**Records to process**
(** * JokesBot: the ask and feedback endpoints of [app.py]

    A shallow embedding of the request handlers of [app.py] and of the
    logging methods of [analytics.py], with the properties the
    specification states about them.

    Text is a string of bytes, the UTF-8 form of a Python [str]:
    equality, [in], [split(',')], [endswith('?')] and concatenation are
    the same on the bytes as on the characters.  [str.strip] removes the
    characters [str.isspace] accepts, all of them.  What depends on the
    Unicode tables of the interpreter ([str.lower], [str.isdigit],
    [int], the class [\w]) is computed here on ASCII text and is an input
    on any other text.  The semantic index, the completion service, the
    clock, the random generator and those tables are inputs of a request
    (record [Env]); the analytics file and the sequence of outgoing calls
    are the state a request threads ([World]).  Writing the analytics file
    is taken to succeed, and what the handlers print is left out. *)

From Stdlib Require Import String Ascii List ZArith Lia Bool Arith.
From Stdlib Require Import DecimalString DecimalNat.
Import ListNotations.
Open Scope string_scope.
Open Scope nat_scope.

(** ** Python string operations *)

Module PyStr.

(** The empty text and the characters a literal cannot hold. *)
Definition empty : string := EmptyString.
Definition dquote : string := String (ascii_of_nat 34) EmptyString.
Definition nl : string := String (ascii_of_nat 10) EmptyString.

Definition is_empty (s : string) : bool :=
  match s with EmptyString => true | String _ _ => false end.

Definition is_upper (c : ascii) : bool :=
  let n := nat_of_ascii c in (65 <=? n) && (n <=? 90).

Definition is_alpha_lower (c : ascii) : bool :=
  let n := nat_of_ascii c in (97 <=? n) && (n <=? 122).

Definition is_digit (c : ascii) : bool :=
  let n := nat_of_ascii c in (48 <=? n) && (n <=? 57).

(** The text has ASCII characters only. *)
Fixpoint is_ascii (s : string) : bool :=
  match s with
  | EmptyString => true
  | String c r => (nat_of_ascii c <? 128) && is_ascii r
  end.

(** [str.isspace] on ASCII: tab to carriage return, the four
    separators 28..31 and the blank. *)
Definition is_space (c : ascii) : bool :=
  let n := nat_of_ascii c in
  ((9 <=? n) && (n <=? 13)) || ((28 <=? n) && (n <=? 31)) || (n =? 32).

(** The class [\w] on ASCII. *)
Definition is_word (c : ascii) : bool :=
  is_upper c || is_alpha_lower c || is_digit c || (nat_of_ascii c =? 95).

Definition lower_char (c : ascii) : ascii :=
  if is_upper c then ascii_of_nat (nat_of_ascii c + 32) else c.

(** [str.isspace] on the characters of two bytes: U+0085 and U+00A0. *)
Definition is_space2 (c1 c2 : ascii) : bool :=
  (nat_of_ascii c1 =? 194) &&
  ((nat_of_ascii c2 =? 133) || (nat_of_ascii c2 =? 160)).

(** [str.isspace] on the characters of three bytes: U+1680, U+2000 to
    U+200A, U+2028, U+2029, U+202F, U+205F and U+3000. *)
Definition is_space3 (c1 c2 c3 : ascii) : bool :=
  let n1 := nat_of_ascii c1 in
  let n2 := nat_of_ascii c2 in
  let n3 := nat_of_ascii c3 in
  ((n1 =? 225) && (n2 =? 154) && (n3 =? 128)) ||
  ((n1 =? 226) && (n2 =? 128) &&
   (((128 <=? n3) && (n3 <=? 138)) || (n3 =? 168) || (n3 =? 169) || (n3 =? 175))) ||
  ((n1 =? 226) && (n2 =? 129) && (n3 =? 159)) ||
  ((n1 =? 227) && (n2 =? 128) && (n3 =? 128)).

(** [s.lower()] on the letters A to Z, which is [s.lower()] on ASCII
    text.  On any text it answers the tests the handlers make with fixed
    ASCII words ([keyword in s.lower()], [s.lower() == 'none']) as
    [s.lower()] does: no character outside ASCII lowers to a letter of
    those words in a place where it could complete one.  Where the
    lowered text itself is kept (the topic of a count, the texts it is
    looked up in) the handlers use [str_lower] below. *)
Fixpoint lower (s : string) : string :=
  match s with
  | EmptyString => EmptyString
  | String c r => String (lower_char c) (lower r)
  end.

(** [s.lstrip()]: the characters [str.isspace] accepts are dropped
    from the head, whatever their length in bytes. *)
Fixpoint lstrip (s : string) : string :=
  match s with
  | EmptyString => EmptyString
  | String c1 r1 =>
      if is_space c1 then lstrip r1
      else
        match r1 with
        | EmptyString => s
        | String c2 r2 =>
            if is_space2 c1 c2 then lstrip r2
            else
              match r2 with
              | EmptyString => s
              | String c3 r3 => if is_space3 c1 c2 c3 then lstrip r3 else s
              end
        end
  end.

Fixpoint reverse_onto (acc s : string) : string :=
  match s with
  | EmptyString => acc
  | String c r => reverse_onto (String c acc) r
  end.

Definition reverse (s : string) : string := reverse_onto EmptyString s.

(** The same from the end, on the reversed text: the last byte of a
    character comes first. *)
Fixpoint lstrip_reversed (s : string) : string :=
  match s with
  | EmptyString => EmptyString
  | String c1 r1 =>
      if is_space c1 then lstrip_reversed r1
      else
        match r1 with
        | EmptyString => s
        | String c2 r2 =>
            if is_space2 c2 c1 then lstrip_reversed r2
            else
              match r2 with
              | EmptyString => s
              | String c3 r3 => if is_space3 c3 c2 c1 then lstrip_reversed r3 else s
              end
        end
  end.

(** [s.rstrip()] *)
Definition rstrip (s : string) : string := reverse (lstrip_reversed (reverse s)).

(** [s.strip()] *)
Definition strip (s : string) : string := rstrip (lstrip s).

(** [sub in s] *)
Fixpoint contains (sub s : string) : bool :=
  prefix sub s ||
  match s with
  | EmptyString => false
  | String _ r => contains sub r
  end.

(** [s.endswith(suf)] *)
Fixpoint endswith (s suf : string) : bool :=
  String.eqb s suf ||
  match s with
  | EmptyString => false
  | String _ r => endswith r suf
  end.

(** [s.split(sep)] for a separator of one character. *)
Fixpoint split (sep : ascii) (s : string) : list string :=
  match s with
  | EmptyString => [EmptyString]
  | String c r =>
      if Ascii.eqb c sep then EmptyString :: split sep r
      else match split sep r with
           | [] => [String c EmptyString]
           | h :: t => String c h :: t
           end
  end.

Fixpoint all_digits (s : string) : bool :=
  match s with
  | EmptyString => true
  | String c r => is_digit c && all_digits r
  end.

(** [s.isdigit()] on ASCII text: at least one character, all of them
    digits. *)
Definition isdigit (s : string) : bool := negb (is_empty s) && all_digits s.

Fixpoint int_acc (acc : Z) (s : string) : Z :=
  match s with
  | EmptyString => acc
  | String c r => int_acc (10 * acc + Z.of_nat (nat_of_ascii c - 48)) r
  end.

(** The value [int(s)] gives for a string of ASCII digits. *)
Definition int (s : string) : Z := int_acc 0 s.

(** [str(n)] for a count. *)
Definition str_nat (n : nat) : string := NilZero.string_of_uint (Nat.to_uint n).

(** [sep.join(l)] *)
Fixpoint join (sep : string) (l : list string) : string :=
  match l with
  | [] => EmptyString
  | [x] => x
  | x :: r => x ++ sep ++ join sep r
  end.

Fixpoint drop_prefix (p s : string) : option string :=
  match p, s with
  | EmptyString, _ => Some s
  | String a p', String b s' => if Ascii.eqb a b then drop_prefix p' s' else None
  | String _ _, EmptyString => None
  end.

(** The longest match of [\w*] at the head of ASCII text. *)
Fixpoint word_run (s : string) : string :=
  match s with
  | EmptyString => EmptyString
  | String c r => if is_word c then String c (word_run r) else EmptyString
  end.

(** One attempt of the pattern [how many (\w+)] at the head of ASCII
    text: the group is the longest run of word characters, and has at
    least one. *)
Definition how_many_here (s : string) : option string :=
  match drop_prefix "how many " s with
  | Some rest =>
      match word_run rest with
      | EmptyString => None
      | w => Some w
      end
  | None => None
  end.

(** [re.search(r'how many (\w+)', s)] on ASCII text, giving
    [match.group(1)]: the leftmost position where the pattern matches. *)
Fixpoint re_search_how_many (s : string) : option string :=
  match how_many_here s with
  | Some w => Some w
  | None =>
      match s with
      | EmptyString => None
      | String _ r => re_search_how_many r
      end
  end.

(** The same on any text, given the longest match of [\w*] at the head
    of a text as [run]. *)
Definition how_many_with (run : string -> string) (s : string) : option string :=
  match drop_prefix "how many " s with
  | Some rest =>
      match run rest with
      | EmptyString => None
      | w => Some w
      end
  | None => None
  end.

Fixpoint re_search_with (run : string -> string) (s : string) : option string :=
  match how_many_with run s with
  | Some w => Some w
  | None =>
      match s with
      | EmptyString => None
      | String _ r => re_search_with run r
      end
  end.

End PyStr.

(** ** Data model *)

(** JSON values, as [request.json] and [json.load] give them.  Numbers
    are the integers; a clock reading is taken in whole milliseconds. *)
#[local] Set Warnings "-register-all".
Inductive JVal : Type :=
| JNull
| JBool (b : bool)
| JNum (n : Z)
| JStr (s : string)
| JArr (l : list JVal)
| JObj (kv : list (string * JVal)).

(** A Python [dict] with string keys, in insertion order. *)
Definition Dict := list (string * JVal).

(** [d.get(k)], [None] when the key is absent. *)
Fixpoint dict_lookup (d : Dict) (k : string) : option JVal :=
  match d with
  | [] => None
  | (k', v) :: r => if String.eqb k' k then Some v else dict_lookup r k
  end.

(** [d.get(k, default)] *)
Definition dict_get (d : Dict) (k : string) (default : JVal) : JVal :=
  match dict_lookup d k with
  | Some v => v
  | None => default
  end.

(** [d\[k\] = v]: an existing key keeps its place. *)
Fixpoint dict_set (d : Dict) (k : string) (v : JVal) : Dict :=
  match d with
  | [] => [(k, v)]
  | (k', v') :: r => if String.eqb k' k then (k', v) :: r else (k', v') :: dict_set r k v
  end.

(** [{**d, **more}] *)
Definition dict_update (d more : Dict) : Dict :=
  fold_left (fun acc kv => dict_set acc (fst kv) (snd kv)) more d.

(** Python truth value of a JSON value: [not v] is its negation. *)
Definition truthy (v : JVal) : bool :=
  match v with
  | JNull => false
  | JBool b => b
  | JNum n => negb (Z.eqb n 0)
  | JStr s => negb (PyStr.is_empty s)
  | JArr l => match l with [] => false | _ => true end
  | JObj kv => match kv with [] => false | _ => true end
  end.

**Exercise description**
Copy range, inclusive: the line holding "((9 <=? n) && (n <=? 13))" to the line holding "(** [s.lstrip()]: the". Reproduce exactly those lines of the records above and no others.

**Response for this exercise**
  ((9 <=? n) && (n <=? 13)) || ((28 <=? n) && (n <=? 31)) || (n =? 32).

(** The class [\w] on ASCII. *)
Definition is_word (c : ascii) : bool :=
  is_upper c || is_alpha_lower c || is_digit c || (nat_of_ascii c =? 95).

Definition lower_char (c : ascii) : ascii :=
  if is_upper c then ascii_of_nat (nat_of_ascii c + 32) else c.

(** [str.isspace] on the characters of two bytes: U+0085 and U+00A0. *)
Definition is_space2 (c1 c2 : ascii) : bool :=
  (nat_of_ascii c1 =? 194) &&
  ((nat_of_ascii c2 =? 133) || (nat_of_ascii c2 =? 160)).

(** [str.isspace] on the characters of three bytes: U+1680, U+2000 to
    U+200A, U+2028, U+2029, U+202F, U+205F and U+3000. *)
Definition is_space3 (c1 c2 c3 : ascii) : bool :=
  let n1 := nat_of_ascii c1 in
  let n2 := nat_of_ascii c2 in
  let n3 := nat_of_ascii c3 in
  ((n1 =? 225) && (n2 =? 154) && (n3 =? 128)) ||
  ((n1 =? 226) && (n2 =? 128) &&
   (((128 <=? n3) && (n3 <=? 138)) || (n3 =? 168) || (n3 =? 169) || (n3 =? 175))) ||
  ((n1 =? 226) && (n2 =? 129) && (n3 =? 159)) ||
  ((n1 =? 227) && (n2 =? 128) && (n3 =? 128)).

(** [s.lower()] on the letters A to Z, which is [s.lower()] on ASCII
    text.  On any text it answers the tests the handlers make with fixed
    ASCII words ([keyword in s.lower()], [s.lower() == 'none']) as
    [s.lower()] does: no character outside ASCII lowers to a letter of
    those words in a place where it could complete one.  Where the
    lowered text itself is kept (the topic of a count, the texts it is
    looked up in) the handlers use [str_lower] below. *)
Fixpoint lower (s : string) : string :=
  match s with
  | EmptyString => EmptyString
  | String c r => String (lower_char c) (lower r)
  end.

(** [s.lstrip()]: the characters [str.isspace] accepts are dropped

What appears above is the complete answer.